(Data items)
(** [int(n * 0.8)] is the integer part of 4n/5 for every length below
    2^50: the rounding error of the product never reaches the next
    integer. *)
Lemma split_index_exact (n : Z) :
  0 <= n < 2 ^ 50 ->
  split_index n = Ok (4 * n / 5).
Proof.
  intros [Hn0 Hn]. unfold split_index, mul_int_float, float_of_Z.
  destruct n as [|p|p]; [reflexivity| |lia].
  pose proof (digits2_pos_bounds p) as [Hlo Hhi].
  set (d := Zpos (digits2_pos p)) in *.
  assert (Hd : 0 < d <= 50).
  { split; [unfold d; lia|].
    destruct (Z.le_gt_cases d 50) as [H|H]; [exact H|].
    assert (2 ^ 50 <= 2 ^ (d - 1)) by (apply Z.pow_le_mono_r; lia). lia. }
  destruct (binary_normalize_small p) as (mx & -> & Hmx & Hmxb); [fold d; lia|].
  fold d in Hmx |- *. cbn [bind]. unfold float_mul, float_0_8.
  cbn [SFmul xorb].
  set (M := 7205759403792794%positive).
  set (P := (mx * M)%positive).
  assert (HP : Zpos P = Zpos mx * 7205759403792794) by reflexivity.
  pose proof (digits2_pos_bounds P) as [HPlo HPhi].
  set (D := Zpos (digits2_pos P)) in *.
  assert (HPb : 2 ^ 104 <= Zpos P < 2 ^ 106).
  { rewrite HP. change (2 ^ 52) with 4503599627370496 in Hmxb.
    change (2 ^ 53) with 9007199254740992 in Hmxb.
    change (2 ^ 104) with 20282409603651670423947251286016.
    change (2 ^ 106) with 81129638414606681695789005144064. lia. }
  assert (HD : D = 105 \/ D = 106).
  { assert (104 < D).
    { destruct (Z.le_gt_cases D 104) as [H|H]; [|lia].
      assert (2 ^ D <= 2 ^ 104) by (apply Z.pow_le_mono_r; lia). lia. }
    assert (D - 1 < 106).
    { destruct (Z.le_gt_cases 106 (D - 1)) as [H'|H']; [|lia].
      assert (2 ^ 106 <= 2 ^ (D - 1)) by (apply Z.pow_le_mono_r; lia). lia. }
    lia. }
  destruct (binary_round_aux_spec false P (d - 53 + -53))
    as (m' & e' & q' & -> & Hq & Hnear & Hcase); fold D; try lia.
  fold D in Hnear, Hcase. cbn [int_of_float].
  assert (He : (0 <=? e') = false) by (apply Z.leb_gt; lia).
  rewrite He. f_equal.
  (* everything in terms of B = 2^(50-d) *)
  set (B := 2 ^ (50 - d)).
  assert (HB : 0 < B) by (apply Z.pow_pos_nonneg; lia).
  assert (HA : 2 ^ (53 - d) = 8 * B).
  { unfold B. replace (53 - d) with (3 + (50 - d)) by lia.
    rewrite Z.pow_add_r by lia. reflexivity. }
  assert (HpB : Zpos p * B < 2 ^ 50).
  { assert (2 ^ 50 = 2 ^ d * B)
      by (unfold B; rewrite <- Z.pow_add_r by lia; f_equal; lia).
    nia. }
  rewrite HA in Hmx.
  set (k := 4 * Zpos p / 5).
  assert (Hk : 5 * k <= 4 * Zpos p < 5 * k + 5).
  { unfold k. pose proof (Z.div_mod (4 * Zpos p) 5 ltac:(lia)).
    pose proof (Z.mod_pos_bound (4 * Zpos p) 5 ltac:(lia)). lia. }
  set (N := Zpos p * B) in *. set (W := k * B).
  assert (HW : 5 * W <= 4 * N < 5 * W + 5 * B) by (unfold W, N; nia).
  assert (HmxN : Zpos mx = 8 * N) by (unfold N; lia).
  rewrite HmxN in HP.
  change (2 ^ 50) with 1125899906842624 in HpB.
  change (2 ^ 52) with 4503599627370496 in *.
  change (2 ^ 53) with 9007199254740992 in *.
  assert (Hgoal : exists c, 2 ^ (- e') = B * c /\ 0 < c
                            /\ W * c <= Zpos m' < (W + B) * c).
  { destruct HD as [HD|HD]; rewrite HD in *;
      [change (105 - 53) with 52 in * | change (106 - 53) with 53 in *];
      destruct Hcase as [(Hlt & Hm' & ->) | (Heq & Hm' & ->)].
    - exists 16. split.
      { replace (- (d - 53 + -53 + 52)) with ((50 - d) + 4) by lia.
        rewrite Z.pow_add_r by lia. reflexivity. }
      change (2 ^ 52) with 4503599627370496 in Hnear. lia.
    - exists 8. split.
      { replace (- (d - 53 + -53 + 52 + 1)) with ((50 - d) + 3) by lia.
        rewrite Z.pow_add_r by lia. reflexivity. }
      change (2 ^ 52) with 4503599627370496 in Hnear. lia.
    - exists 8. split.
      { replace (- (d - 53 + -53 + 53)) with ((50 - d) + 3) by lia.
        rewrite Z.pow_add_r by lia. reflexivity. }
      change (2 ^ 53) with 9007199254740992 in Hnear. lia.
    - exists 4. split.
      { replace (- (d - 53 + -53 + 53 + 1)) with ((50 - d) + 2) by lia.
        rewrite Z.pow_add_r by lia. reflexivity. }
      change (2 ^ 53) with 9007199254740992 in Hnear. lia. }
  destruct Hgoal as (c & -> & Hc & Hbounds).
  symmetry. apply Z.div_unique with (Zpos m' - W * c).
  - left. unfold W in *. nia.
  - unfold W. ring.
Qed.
==
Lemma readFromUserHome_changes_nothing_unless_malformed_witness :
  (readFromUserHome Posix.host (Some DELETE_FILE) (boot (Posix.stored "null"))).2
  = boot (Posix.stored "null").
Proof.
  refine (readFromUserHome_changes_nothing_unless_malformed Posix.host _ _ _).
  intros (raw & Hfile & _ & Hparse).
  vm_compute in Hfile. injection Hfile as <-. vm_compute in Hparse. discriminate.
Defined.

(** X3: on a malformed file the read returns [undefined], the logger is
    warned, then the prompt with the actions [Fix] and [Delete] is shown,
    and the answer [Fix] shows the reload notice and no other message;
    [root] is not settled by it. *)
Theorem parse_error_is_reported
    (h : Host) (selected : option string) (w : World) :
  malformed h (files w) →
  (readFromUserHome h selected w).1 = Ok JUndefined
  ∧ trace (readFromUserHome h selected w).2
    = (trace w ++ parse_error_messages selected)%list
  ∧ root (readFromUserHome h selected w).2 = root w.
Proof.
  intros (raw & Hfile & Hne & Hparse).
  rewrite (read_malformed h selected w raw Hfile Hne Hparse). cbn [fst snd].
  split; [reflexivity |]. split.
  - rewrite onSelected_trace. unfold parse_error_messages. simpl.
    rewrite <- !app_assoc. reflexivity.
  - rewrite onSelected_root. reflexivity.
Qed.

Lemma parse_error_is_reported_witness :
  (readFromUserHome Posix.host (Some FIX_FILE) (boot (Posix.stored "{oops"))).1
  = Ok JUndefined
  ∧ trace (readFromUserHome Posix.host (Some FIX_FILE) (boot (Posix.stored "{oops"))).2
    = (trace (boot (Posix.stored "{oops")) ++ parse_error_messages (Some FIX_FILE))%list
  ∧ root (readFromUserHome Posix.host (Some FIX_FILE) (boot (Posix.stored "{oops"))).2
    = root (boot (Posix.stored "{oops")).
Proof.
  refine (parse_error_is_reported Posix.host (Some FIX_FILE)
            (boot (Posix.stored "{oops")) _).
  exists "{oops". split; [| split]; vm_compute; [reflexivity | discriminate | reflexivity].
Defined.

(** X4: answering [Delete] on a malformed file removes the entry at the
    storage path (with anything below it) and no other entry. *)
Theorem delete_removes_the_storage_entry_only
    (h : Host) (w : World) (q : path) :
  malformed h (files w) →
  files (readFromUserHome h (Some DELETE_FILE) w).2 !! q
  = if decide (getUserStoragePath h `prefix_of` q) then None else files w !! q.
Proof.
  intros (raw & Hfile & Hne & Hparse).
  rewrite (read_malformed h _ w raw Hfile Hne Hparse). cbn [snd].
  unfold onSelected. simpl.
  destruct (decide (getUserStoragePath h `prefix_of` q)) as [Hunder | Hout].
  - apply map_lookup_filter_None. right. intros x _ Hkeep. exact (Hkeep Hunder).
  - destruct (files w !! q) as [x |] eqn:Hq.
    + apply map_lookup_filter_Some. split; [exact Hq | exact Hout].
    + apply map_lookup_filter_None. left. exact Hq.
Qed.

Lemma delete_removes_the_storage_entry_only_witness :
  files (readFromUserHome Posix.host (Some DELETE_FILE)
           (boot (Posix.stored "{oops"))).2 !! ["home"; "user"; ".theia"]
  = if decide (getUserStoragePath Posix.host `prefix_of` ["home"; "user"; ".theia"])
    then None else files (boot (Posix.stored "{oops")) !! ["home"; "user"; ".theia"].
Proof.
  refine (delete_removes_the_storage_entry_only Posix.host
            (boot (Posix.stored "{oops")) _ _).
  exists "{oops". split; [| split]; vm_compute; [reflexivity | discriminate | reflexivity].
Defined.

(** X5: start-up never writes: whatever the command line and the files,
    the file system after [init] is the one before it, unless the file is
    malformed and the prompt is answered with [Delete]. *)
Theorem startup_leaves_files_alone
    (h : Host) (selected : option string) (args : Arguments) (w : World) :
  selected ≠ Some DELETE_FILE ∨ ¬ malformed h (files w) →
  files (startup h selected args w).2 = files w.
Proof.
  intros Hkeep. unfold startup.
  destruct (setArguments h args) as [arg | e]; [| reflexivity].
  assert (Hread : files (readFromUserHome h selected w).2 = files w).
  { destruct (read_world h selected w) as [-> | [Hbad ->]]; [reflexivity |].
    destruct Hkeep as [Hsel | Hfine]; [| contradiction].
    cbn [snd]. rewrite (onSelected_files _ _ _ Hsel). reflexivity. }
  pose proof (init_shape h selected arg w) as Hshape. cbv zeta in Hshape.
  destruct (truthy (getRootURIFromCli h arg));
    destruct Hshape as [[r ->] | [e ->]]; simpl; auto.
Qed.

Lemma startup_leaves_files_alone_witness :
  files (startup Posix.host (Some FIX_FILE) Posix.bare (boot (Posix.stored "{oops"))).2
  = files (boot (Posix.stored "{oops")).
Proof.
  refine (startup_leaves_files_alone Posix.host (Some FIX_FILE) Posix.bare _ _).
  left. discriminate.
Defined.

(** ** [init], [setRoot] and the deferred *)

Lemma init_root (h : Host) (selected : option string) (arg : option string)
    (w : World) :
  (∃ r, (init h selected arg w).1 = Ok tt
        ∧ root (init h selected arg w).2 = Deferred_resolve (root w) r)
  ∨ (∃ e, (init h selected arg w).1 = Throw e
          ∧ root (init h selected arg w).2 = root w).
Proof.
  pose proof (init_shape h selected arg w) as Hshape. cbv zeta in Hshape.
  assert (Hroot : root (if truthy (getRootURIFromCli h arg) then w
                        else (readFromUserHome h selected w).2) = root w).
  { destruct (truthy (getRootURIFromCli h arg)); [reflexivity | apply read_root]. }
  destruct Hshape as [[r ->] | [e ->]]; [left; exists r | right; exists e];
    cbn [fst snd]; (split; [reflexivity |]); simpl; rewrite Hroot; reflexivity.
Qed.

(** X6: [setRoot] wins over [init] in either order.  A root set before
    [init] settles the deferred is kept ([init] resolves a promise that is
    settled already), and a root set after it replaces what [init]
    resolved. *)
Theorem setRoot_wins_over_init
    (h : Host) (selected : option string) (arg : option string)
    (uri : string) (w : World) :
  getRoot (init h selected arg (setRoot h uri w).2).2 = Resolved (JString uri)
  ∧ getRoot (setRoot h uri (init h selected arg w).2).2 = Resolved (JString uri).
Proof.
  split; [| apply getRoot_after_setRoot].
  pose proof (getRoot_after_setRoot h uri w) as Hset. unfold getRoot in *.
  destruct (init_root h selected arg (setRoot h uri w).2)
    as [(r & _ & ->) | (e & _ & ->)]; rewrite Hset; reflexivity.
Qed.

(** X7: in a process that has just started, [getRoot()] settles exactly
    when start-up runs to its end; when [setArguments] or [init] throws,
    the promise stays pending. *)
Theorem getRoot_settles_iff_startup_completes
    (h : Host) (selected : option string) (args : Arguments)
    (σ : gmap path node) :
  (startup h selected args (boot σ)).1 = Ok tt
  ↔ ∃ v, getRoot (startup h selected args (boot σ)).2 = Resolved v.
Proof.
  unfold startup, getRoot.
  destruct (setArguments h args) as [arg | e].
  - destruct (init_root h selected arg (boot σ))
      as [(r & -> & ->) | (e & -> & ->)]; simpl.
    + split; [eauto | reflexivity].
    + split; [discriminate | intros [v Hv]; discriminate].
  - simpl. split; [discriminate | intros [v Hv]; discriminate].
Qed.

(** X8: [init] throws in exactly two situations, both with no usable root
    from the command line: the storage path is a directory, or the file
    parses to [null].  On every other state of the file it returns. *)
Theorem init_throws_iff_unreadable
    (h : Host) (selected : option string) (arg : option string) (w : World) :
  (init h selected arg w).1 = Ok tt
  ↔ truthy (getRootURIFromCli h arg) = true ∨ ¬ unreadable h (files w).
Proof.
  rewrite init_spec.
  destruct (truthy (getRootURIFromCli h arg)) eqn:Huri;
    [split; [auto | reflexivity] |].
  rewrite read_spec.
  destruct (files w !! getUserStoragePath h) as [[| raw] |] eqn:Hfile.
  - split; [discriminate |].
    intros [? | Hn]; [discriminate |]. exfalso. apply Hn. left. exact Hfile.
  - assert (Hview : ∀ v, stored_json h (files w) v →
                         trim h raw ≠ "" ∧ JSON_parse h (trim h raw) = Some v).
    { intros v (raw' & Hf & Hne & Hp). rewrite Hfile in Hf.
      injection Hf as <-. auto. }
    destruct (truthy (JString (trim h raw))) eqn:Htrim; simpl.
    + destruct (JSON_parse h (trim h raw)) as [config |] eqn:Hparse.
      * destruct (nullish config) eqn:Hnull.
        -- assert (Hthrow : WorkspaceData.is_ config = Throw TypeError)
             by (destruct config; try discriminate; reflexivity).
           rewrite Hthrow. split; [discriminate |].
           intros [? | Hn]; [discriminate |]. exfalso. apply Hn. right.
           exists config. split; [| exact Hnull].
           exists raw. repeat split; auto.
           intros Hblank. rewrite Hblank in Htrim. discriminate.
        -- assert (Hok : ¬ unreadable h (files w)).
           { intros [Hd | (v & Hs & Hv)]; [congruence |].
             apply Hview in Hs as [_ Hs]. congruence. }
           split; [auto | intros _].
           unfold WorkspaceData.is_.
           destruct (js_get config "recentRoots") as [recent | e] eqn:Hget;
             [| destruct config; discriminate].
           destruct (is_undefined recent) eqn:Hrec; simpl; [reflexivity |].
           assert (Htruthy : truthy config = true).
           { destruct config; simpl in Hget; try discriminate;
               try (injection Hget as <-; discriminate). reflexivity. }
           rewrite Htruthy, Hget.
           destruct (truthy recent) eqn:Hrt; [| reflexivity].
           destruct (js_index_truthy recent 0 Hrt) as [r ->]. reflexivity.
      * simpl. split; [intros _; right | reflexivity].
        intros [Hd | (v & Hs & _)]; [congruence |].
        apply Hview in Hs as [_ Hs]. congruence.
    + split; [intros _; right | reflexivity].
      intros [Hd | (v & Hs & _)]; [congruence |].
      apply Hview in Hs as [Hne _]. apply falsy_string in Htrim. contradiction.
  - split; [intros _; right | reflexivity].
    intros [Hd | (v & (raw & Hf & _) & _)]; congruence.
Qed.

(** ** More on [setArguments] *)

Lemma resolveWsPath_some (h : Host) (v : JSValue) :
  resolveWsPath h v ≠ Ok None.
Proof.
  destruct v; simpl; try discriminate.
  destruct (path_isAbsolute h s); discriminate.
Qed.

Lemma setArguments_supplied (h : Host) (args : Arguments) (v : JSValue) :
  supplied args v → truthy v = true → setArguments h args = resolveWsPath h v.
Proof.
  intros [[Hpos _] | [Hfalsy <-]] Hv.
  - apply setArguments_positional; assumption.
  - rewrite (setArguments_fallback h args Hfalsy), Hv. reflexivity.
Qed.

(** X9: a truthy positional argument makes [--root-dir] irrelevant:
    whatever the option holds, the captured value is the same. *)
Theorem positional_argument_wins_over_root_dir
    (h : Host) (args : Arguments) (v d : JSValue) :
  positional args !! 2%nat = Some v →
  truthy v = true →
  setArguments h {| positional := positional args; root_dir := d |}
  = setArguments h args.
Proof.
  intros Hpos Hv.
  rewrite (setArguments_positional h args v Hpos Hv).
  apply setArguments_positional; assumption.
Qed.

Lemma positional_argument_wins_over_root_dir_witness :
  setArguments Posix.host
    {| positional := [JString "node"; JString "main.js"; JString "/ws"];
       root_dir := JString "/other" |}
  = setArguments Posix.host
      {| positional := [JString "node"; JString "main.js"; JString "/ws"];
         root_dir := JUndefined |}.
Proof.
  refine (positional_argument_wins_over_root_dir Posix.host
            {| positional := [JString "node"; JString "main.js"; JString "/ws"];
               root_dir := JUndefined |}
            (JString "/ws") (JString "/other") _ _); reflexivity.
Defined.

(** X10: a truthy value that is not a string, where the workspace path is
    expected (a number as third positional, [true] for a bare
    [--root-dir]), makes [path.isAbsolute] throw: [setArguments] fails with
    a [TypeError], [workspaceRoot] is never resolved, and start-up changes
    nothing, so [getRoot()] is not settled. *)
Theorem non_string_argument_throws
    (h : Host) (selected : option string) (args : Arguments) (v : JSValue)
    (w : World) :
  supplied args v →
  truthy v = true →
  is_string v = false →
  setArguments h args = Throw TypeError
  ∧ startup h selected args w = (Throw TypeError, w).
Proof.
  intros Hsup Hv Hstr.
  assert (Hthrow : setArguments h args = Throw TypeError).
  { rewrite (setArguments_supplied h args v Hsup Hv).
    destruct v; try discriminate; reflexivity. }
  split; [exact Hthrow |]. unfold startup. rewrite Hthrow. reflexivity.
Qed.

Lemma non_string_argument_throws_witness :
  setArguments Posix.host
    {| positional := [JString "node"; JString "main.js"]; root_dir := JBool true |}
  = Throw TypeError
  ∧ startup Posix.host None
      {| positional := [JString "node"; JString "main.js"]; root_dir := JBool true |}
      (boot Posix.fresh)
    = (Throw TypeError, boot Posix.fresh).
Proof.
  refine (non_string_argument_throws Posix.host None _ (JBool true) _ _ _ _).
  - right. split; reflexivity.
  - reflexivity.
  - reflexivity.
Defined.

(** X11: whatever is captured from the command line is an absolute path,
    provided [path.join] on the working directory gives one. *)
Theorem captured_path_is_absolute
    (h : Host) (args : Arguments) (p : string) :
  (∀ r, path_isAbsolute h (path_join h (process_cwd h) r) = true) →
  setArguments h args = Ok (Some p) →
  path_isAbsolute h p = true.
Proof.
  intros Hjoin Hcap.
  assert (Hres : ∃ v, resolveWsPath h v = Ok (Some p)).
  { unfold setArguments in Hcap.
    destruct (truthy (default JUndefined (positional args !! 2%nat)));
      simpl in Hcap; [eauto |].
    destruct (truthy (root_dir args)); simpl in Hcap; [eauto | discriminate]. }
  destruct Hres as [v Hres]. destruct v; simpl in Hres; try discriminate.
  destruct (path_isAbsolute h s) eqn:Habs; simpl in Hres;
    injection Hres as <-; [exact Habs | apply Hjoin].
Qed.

(EXERCISE PROMPT) Nothing but a number should be given: the count of lines in the entries that contain the word "Hnull".

(SOLVED PROBLEM) 2